Evaluation of: Valle J, Wasan H, Palmer DH et al. Cisplatin plus gemcitabine versus gemcitabine for biliary tract cancer. N. Engl. J. Med. 362, 1273–1281 (2010).

Biliary tract cancer is a rare disease and it is associated with a poor clinical outcome and survival. A standard therapy has not been established yet. The evaluated article reports on the first Phase III randomized controlled multicenter trial (ABC-02 trial) on palliative chemotherapy for biliary tract cancer. A total of 410 patients with locally advanced or metastatic cholangiocarcinoma, gallbladder cancer or ampullary cancer were included to receive either cisplatin followed by gemcitabine or gemcitabine alone for up to 24 weeks. The primary end point was overall survival and the secondary end point was progression-free survival. The median overall survival was 11.7 months in the cisplatin plus gemcitabine group and 8.1 months in the gemcitabine only group. The median progression-free survival was 8.0 months in the cisplatin plus gemcitabine group and 5.0 months in the gemcitabine-only group (p < 0.001). Adverse events were comparable in the two groups. Cisplatin plus gemcitabine, compared with gemcitabine alone, was associated with a significant survival advantage without an increase in substantial toxicity.

Methods & results

This multicenter trial (ABC-02 trial) Citation[1] was conducted as an extension of the Phase II trial (ABC-01 trial Citation[2]) that had already shown the benefit of cisplatin plus gemcitabine. Patients with different types of biliary malignancies, including intra- or extra-hepatic cholangiocarcinoma, gallbladder cancer and ampullary cancer, were included.
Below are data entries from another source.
(* ===== verification/ExportWorkerTheory.v ===== *)
(** What the worker's export handler does (ExportWorker.v), whatever the object
    storage does: it drives every row along the state machine of exports, and an
    export is ready only with a file that was read back. *)
From S2P Require Import Prelude Float64 RustString RustVec Utf8 RecordedActivity RouteVersioning.
From S2P Require Import ObjectStorage Exports ExportTheory ExportWorker.
#[local] Set Default Proof Using "Type".

(** ** Rows and jobs *)

Definition job_at (id : uuid) (d : ExportDb) (j : ExportJob) : Prop :=
  exists t row, xd_exports d = Some t /\ t !! id = Some row /\ row_to_export row = Ok j /\ ej_id j = id.

(** The database after [persist_export_job]. *)
Definition store_export (j : ExportJob) (d : ExportDb) : ExportDb :=
  match xd_exports d with
  | Some t => set_exports (alter (updated_export_row j) (ej_id j) t) d
  | None => d
  end.

Lemma parse_export_status_display s : parse_export_status (export_status_display s) = Ok s.
Proof. by destruct s. Qed.

Lemma row_to_export_inv row j :
  row_to_export row = Ok j ->
  row = mkExportRow (ej_id j) (ej_activity_id j) (ej_route_version_id j) (ej_requested_by j)
    (export_format_display (ej_format j)) (export_status_display (ej_status j)) (ej_idempotency_key j)
    (ej_payload_hash j) (ej_object_storage_key j) (ej_checksum j) (ej_failure_reason j)
    (ej_expires_at j) (ej_created_at j) (ej_updated_at j).
Proof.
  unfold row_to_export. intros (st & Hst & (f & Hf & [= <-])%result_bind_inv)%result_bind_inv. simpl.
  assert (xr_status row = export_status_display st) as <-.
  { unfold parse_export_status in Hst. by repeat case_decide; simplify_eq. }
  assert (xr_format row = export_format_display f) as <-.
  { unfold parse_export_format in Hf. by repeat case_decide; simplify_eq. }
  by destruct row.
Qed.

(** What identifies a row, and when it was made. *)
Definition same_row (j j' : ExportJob) : Prop :=
  same_export j j' /\ ej_format j' = ej_format j /\ ej_created_at j' = ej_created_at j.

Lemma same_row_refl j : same_row j j.
Proof. done. Qed.
Lemma same_row_trans a b c : same_row a b -> same_row b c -> same_row a c.
Proof. unfold same_row, same_export. intuition congruence. Qed.

Lemma run_export_call_row c j : same_row j (snd (run_export_call c j)).
Proof.
  destruct c; simpl; unfold start_generating, complete, complete_with_verified_checksum, fail, expire,
    move_to, guard_err; run; repeat case_match; simplify_eq; done.
Qed.

Lemma row_to_export_updated row j j' :
  row_to_export row = Ok j -> same_row j j' -> row_to_export (updated_export_row j' row) = Ok j'.
Proof.
  intros ->%row_to_export_inv ((H1 & H2 & H3 & H4 & H5 & H6) & H7 & H8).
  unfold row_to_export, updated_export_row. simpl. rewrite parse_export_status_display.
  destruct j' as [? ? ? ? [] ? ? ? ? ? ? ? ? ?]. simpl in *. run. by rewrite H1, H2, H3, H4, H5, H6, H8.
Qed.

Lemma job_at_unique id d j j' : job_at id d j -> job_at id d j' -> j = j'.
Proof. intros (t & r & ? & ? & ? & _) (t' & r' & ? & ? & ? & _). congruence. Qed.

Lemma job_at_store id d j j' : job_at id d j -> same_row j j' -> job_at id (store_export j' d) j'.
Proof.
  intros (t & r & Ht & Hr & Hj & Hid) Hs. assert (ej_id j' = id) as Hid' by (destruct Hs as [[-> _] _]; done).
  exists (alter (updated_export_row j') id t), (updated_export_row j' r).
  unfold store_export. rewrite Ht, Hid', lookup_alter_eq, Hr. split_and!; try done.
  by eapply row_to_export_updated.
Qed.

Lemma store_store j j' d : ej_id j = ej_id j' -> store_export j' (store_export j d) = store_export j' d.
Proof.
  intros Hid. unfold store_export. destruct (xd_exports d) as [t|] eqn:Ht; simpl; [|by rewrite Ht].
  rewrite Hid. unfold set_exports. simpl. f_equal. f_equal. apply map_eq. intros i.
  destruct (decide (i = ej_id j')) as [->|Hi]; [|by rewrite !lookup_alter_ne].
  rewrite !lookup_alter_eq. by destruct (t !! ej_id j').
Qed.

Lemma store_same id d j : job_at id d j -> store_export j d = d.
Proof.
  intros (t & r & Ht & Hr & Hj%row_to_export_inv & Hid). unfold store_export. rewrite Ht.
  destruct d as [x g n]. simpl in *. subst x. unfold set_exports. simpl. f_equal. f_equal. apply map_eq. intros i.
  destruct (decide (i = ej_id j)) as [->|Hi]; [|by rewrite lookup_alter_ne].
  rewrite lookup_alter_eq, Hid, Hr. simpl. by subst r.
Qed.

(** ** What a run does to the database *)

(** A run follows the lifecycle of the export [id]: it leaves the database alone,
    or moves that row along the state machine. *)
Definition follows (id : uuid) (d d' : ExportDb) : Prop :=
  d' = d \/ exists j j', job_at id d j /\ reach export_step j j' /\ same_row j j' /\
              d' = store_export j' d.

Lemma follows_trans id a b c : follows id a b -> follows id b c -> follows id a c.
Proof.
  intros [-> |(j & k & Hj & Hr & Hs & ->)] Hbc; [done|].
  pose proof (job_at_store _ _ _ _ Hj Hs) as Hk.
  destruct Hbc as [-> |(k' & l & Hk' & Hr' & Hs' & ->)]; [right; eauto 10|].
  assert (k' = k) as -> by (by eapply job_at_unique).
  right. exists j, l. split_and!; [done|by eapply reach_trans|by eapply same_row_trans|].
  apply store_store. destruct Hs' as [[-> _] _]. done.
Qed.

Lemma follows_call id d j c :
  job_at id d j -> follows id d (store_export (snd (run_export_call c j)) d).
Proof.
  intros Hj. right. exists j, (snd (run_export_call c j)). split_and!; [done| |apply run_export_call_row|done].
  eapply reach_step; [by exists c|apply reach_refl].
Qed.

(** ** Runs *)

Section runs.
Context {St : Type} `{bucket : Bucket St} `{sha : Sha256} `{display : UuidDisplay} `{xml : XmlEscape}.
Context (relation_missing : rstr).
Implicit Types (s : ExportDb * St) (d : ExportDb).

(** The rows are under their ids. *)
Definition rows_keyed d : Prop :=
  match xd_exports d with Some t => map_Forall (fun id r => xr_id r = id) t | None => True end.

Lemma load_keyed id s :
  rows_keyed (fst s) ->
  (exists j, job_at id (fst s) j /\ load_export_job relation_missing id s = (Ok j, s)) \/
  (exists e, load_export_job relation_missing id s = (Err e, s) /\ forall j, ~ job_at id (fst s) j).
Proof.
  intros Hk. destruct s as [d st]. unfold load_export_job, on_db, zoom, rows_keyed in *. run. simpl in *.
  destruct (xd_exports d) as [t|] eqn:Ht; [|right; eexists; split; [done|intros j (t' & ? & Ht' & _); congruence]].
  destruct (t !! id) as [row|] eqn:Hr; simpl.
  2: { right. eexists. split; [done|]. intros j (t' & r & Ht' & Hr' & _). congruence. }
  destruct (row_to_export row) as [j|e|] eqn:Hj.
  - left. exists j. split; [|done]. exists t, row. split_and!; try done.
    apply row_to_export_inv in Hj. specialize (Hk id row Hr). by subst row.
  - right. eexists. split; [done|]. intros j (t' & r & Ht' & Hr' & Hj' & _). congruence.
  - exfalso. unfold row_to_export, parse_export_status, parse_export_format in Hj.
    by repeat (case_decide; simplify_eq/=).
Qed.

Lemma persist_run id j0 j s :
  job_at id (fst s) j0 ->
  persist_export_job relation_missing j s = (Ok tt, (store_export j (fst s), snd s)).
Proof.
  intros (t & r & Ht & _). destruct s as [d st]. unfold persist_export_job, on_db, zoom, store_export. run.
  simpl in *. by rewrite Ht.
Qed.

Lemma follows_keyed id d d' : follows id d d' -> rows_keyed d -> rows_keyed d'.
Proof.
  intros [-> |(j & j' & _ & _ & _ & ->)]; [done|]. unfold rows_keyed, store_export.
  destruct (xd_exports d) as [t|] eqn:Ht; simpl; [|by rewrite Ht]. intros Hk i r Hr.
  apply lookup_alter_Some in Hr as [(<- & r' & Hr' & ->)|[_ Hr]];
    [by apply (Hk _ r')|by apply (Hk i r)].
Qed.

(** The storage is apart from the database. *)
Lemma on_storage_db {A} (m : eff St ObjectStorageError A) s : fst (snd (on_storage m s)) = fst s.
Proof. unfold on_storage, zoom. run. by destruct (m (snd s)). Qed.

(** *** Failing *)

Definition failed_export (now : datetime) (reason : rstr) (j : ExportJob) : ExportJob :=
  snd (run_export_call (CallFail now reason) j).

Lemma fail_export_live now reason j :
  is_terminal (ej_status j) = false ->
  fail now reason j = (Ok tt, failed_export now reason j) /\ ej_status (failed_export now reason j) = Failed.
Proof.
  intros Hj. unfold failed_export, run_export_call, fail, move_to. run. by destruct (ej_status j).
Qed.

(** [mark_failed] on a row: it fails, unless it has ended. *)
Definition after_failure (now : datetime) (id : uuid) (reason : rstr) (s s' : ExportDb * St) : Prop :=
  s' = s /\ (forall j, job_at id (fst s) j -> is_terminal (ej_status j) = true) \/
  exists j, job_at id (fst s) j /\ is_terminal (ej_status j) = false /\
    s' = (store_export (failed_export now reason j) (fst s), snd s).

Lemma mark_failed_run now id reason s :
  rows_keyed (fst s) ->
  exists s', mark_failed relation_missing now id reason s = (Ok tt, s') /\ after_failure now id reason s s'.
Proof.
  intros Hk. unfold mark_failed. run.
  destruct (load_keyed id s Hk) as [(j & Hj & ->)|(e & -> & Hno)].
  2: { exists s. split; [done|]. left. split; [done|]. intros j Hj. by destruct (Hno j). }
  destruct (is_terminal (ej_status j)) eqn:Hst.
  { exists s. split; [done|]. left. split; [done|]. intros j' Hj'. by rewrite (job_at_unique _ _ _ _ Hj' Hj). }
  destruct (fail_export_live now reason j Hst) as [-> _]. run. rewrite (persist_run id j _ s Hj).
  eexists. split; [done|]. right. eauto.
Qed.

Lemma after_failure_follows now id reason s s' :
  after_failure now id reason s s' -> follows id (fst s) (fst s').
Proof.
  intros [[-> _]|(j & Hj & _ & ->)]; [by left|]. by apply (follows_call id _ j (CallFail now reason)).
Qed.

Lemma fail_job_run {A} now id reason s :
  rows_keyed (fst s) ->
  exists s', fail_job (A := A) relation_missing now id reason s = (Err reason, s') /\
    after_failure now id reason s s'.
Proof.
  intros Hk. destruct (mark_failed_run now id reason s Hk) as (s' & Hm & Hs').
  exists s'. split; [|done]. unfold fail_job. run. by rewrite Hm.
Qed.

(** A step that gives up when its call fails. *)
Lemma or_fail_job_run {A} now id what (m : eff (ExportDb * St) rstr A) s :
  (forall s, fst (snd (m s)) = fst s) -> rows_keyed (fst s) ->
  let '(r, s') := or_fail_job relation_missing now id what m s in
  match r with
  | Ok a => m s = (Ok a, s')
  | Err e => exists e' s1, m s = (Err e', s1) /\ after_failure now id e s1 s'
  | Panicked => m s = (Panicked, s')
  end.
Proof.
  intros Hm Hk. unfold or_fail_job. run. specialize (Hm s).
  destruct (m s) as [[a|e|] s1]; [done| |done]. simpl in Hm.
  destruct (fail_job_run (A := A) now id (what ++ lit ": " ++ e) s1) as (s' & -> & Hs'); [by rewrite Hm|].
  eauto.
Qed.

Lemma or_fail_job_read {A} now id what (m : eff (ExportDb * St) rstr A) s :
  (forall s, snd (m s) = s) -> rows_keyed (fst s) ->
  let '(r, s') := or_fail_job relation_missing now id what m s in
  match r with
  | Ok a => s' = s /\ fst (m s) = Ok a
  | Err e => after_failure now id e s s'
  | Panicked => fst (m s) = Panicked
  end.
Proof.
  intros Hm Hk. pose proof (or_fail_job_run now id what m s (fun s => f_equal fst (Hm s)) Hk) as Hr.
  specialize (Hm s). destruct (or_fail_job _ _ _ _ _ s) as [[a|e|] s']; [|destruct Hr as (e' & s1 & Hr & Ha)|];
    rewrite Hr in Hm; rewrite ?Hr; simpl in *; by subst.
Qed.

(** A step that gives up ends the run. *)
Ltac gives_up Hk :=
  match goal with
  | |- context [fail_job _ ?now ?id ?reason ?s] =>
      destruct (fail_job_run (A := bytes) now id reason s Hk) as (? & -> & ?); done
  end.

(** *** The phases *)

(** What completes an export with the checksum of a file. *)
Definition completion (now : datetime) (key checksum : rstr) : ExportCall :=
  CallCompleteVerified now key checksum checksum (now + 24 * 3600 * 1000000000)%Z.

Lemma start_live now j :
  ej_status j = Queued ->
  start_generating now j = (Ok tt, snd (run_export_call (CallStart now) j)) /\
  ej_status (snd (run_export_call (CallStart now) j)) = Generating.
Proof. intros Hj. simpl. unfold start_generating, move_to. run. by rewrite Hj. Qed.

Definition completed_job (now : datetime) (key checksum : rstr) (j : ExportJob) : ExportJob :=
  snd (run_export_call (completion now key checksum) j).

Lemma completion_live now key checksum j :
  ej_status j = Generating ->
  let j' := completed_job now key checksum j in
  complete_with_verified_checksum now key checksum checksum (now + 24 * 3600 * 1000000000)%Z j = (Ok tt, j') /\
  ej_status j' = Ready /\ ej_object_storage_key j' = Some key /\ ej_checksum j' = Some checksum /\
  ej_expires_at j' = Some (now + 24 * 3600 * 1000000000)%Z.
Proof.
  intros Hj. unfold completed_job, completion, run_export_call, complete_with_verified_checksum, move_to.
  rewrite bool_decide_eq_true_2 by done. run. by rewrite Hj.
Qed.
Patients were randomized to receive either cisplatin (25 mg/m2 body surface area) followed by gemcitabine (1000 mg/m2 body surface area) or gemcitabine (1000 mg/m2 body surface area) alone. Cisplatin and gemcitabine were administered on days 1 and 8 every 3 weeks. Gemcitabine alone was given on days 1, 8 and 15 every 4 weeks. Initial therapy was planned for 12 weeks on an outpatient basis. If patients did not have disease progression, according to the Response Evaluation Criteria In Solid Tumors (RECIST) 1.0 criteria after 12 weeks, therapy was extended up to 24 weeks. Treatment ended after 24 weeks or earlier owing to disease progression, patients or physicians choice or significant side effects. After documented disease progression, patients were only followed-up for survival. Analysis was performed on an intention-to-treat basis. In total, 410 patients from 37 centers in the UK were recruited; 204 patients received cisplatin plus gemcitabine and 206 patients received gemcitabine monotherapy. There was no statistical difference between both treatment groups. At the final analysis, 327 deaths had occurred and 362 patients had progressive disease, of whom 278 died. The median survival was 11.7 months (9.5–14.3 months) in the cisplatin plus gemcitabine group and 8.1 months (7.1–8.7 months; p < 0.0001) in the gemcitabine alone group. Progression-free survival was 8 months (6.6–8.6 months) in the cisplatin plus gemcitabine group, compared with 5 months (4–5.9 months) in the gemcitabine alone group. The duration of treatment was significantly higher in the cisplatin plus gemcitabine group, compared with the gemcitabine alone group (21 vs 14 weeks, respectively; p = 0.03), reflecting a lower rate of abortion of treatment owing to progressive disease (26 vs 49 patients, respectively). Significantly more patients in the cisplatin plus gemcitabine group than in the gemcitabine alone group continued treatment after the initial 12 weeks (63 vs 52%; p = 0.02). Tumor control, defined as stable disease, complete or partial response, was achieved in 81.4% of patients in the cisplatin plus gemcitabine group and in 71.8% of patients who received gemcitabine alone (p = 0.049). There were no differences in response rates between the subgroups of different tumor types. Adverse side effects of treatment were comparable in both treatment groups. In total, only one chemotherapy-associated death occurred because of renal failure in the cisplatin plus gemcitabine group.

Discussion

Biliary tract cancer is a relatively uncommon disease and if not resectable it is associated with a poor clinical outcome and survival. Standard therapy is not yet available. The most common therapy regimens are based on gemcitabine, 5-fluorouracil, oxaliplatine or photodynamic therapy in combination with endoscopic therapies, such as stenting, to resolve biliary obstruction. Liver function is critical for the survival of patients with biliary tract cancer. A significant impairment of liver function and infectious complications, such as cholangitis, preclude the use of chemotherapy. Therefore, adequate endoscopic biliary drainage is necessitated and should always be carried out in parallel with medical treatment Citation[3].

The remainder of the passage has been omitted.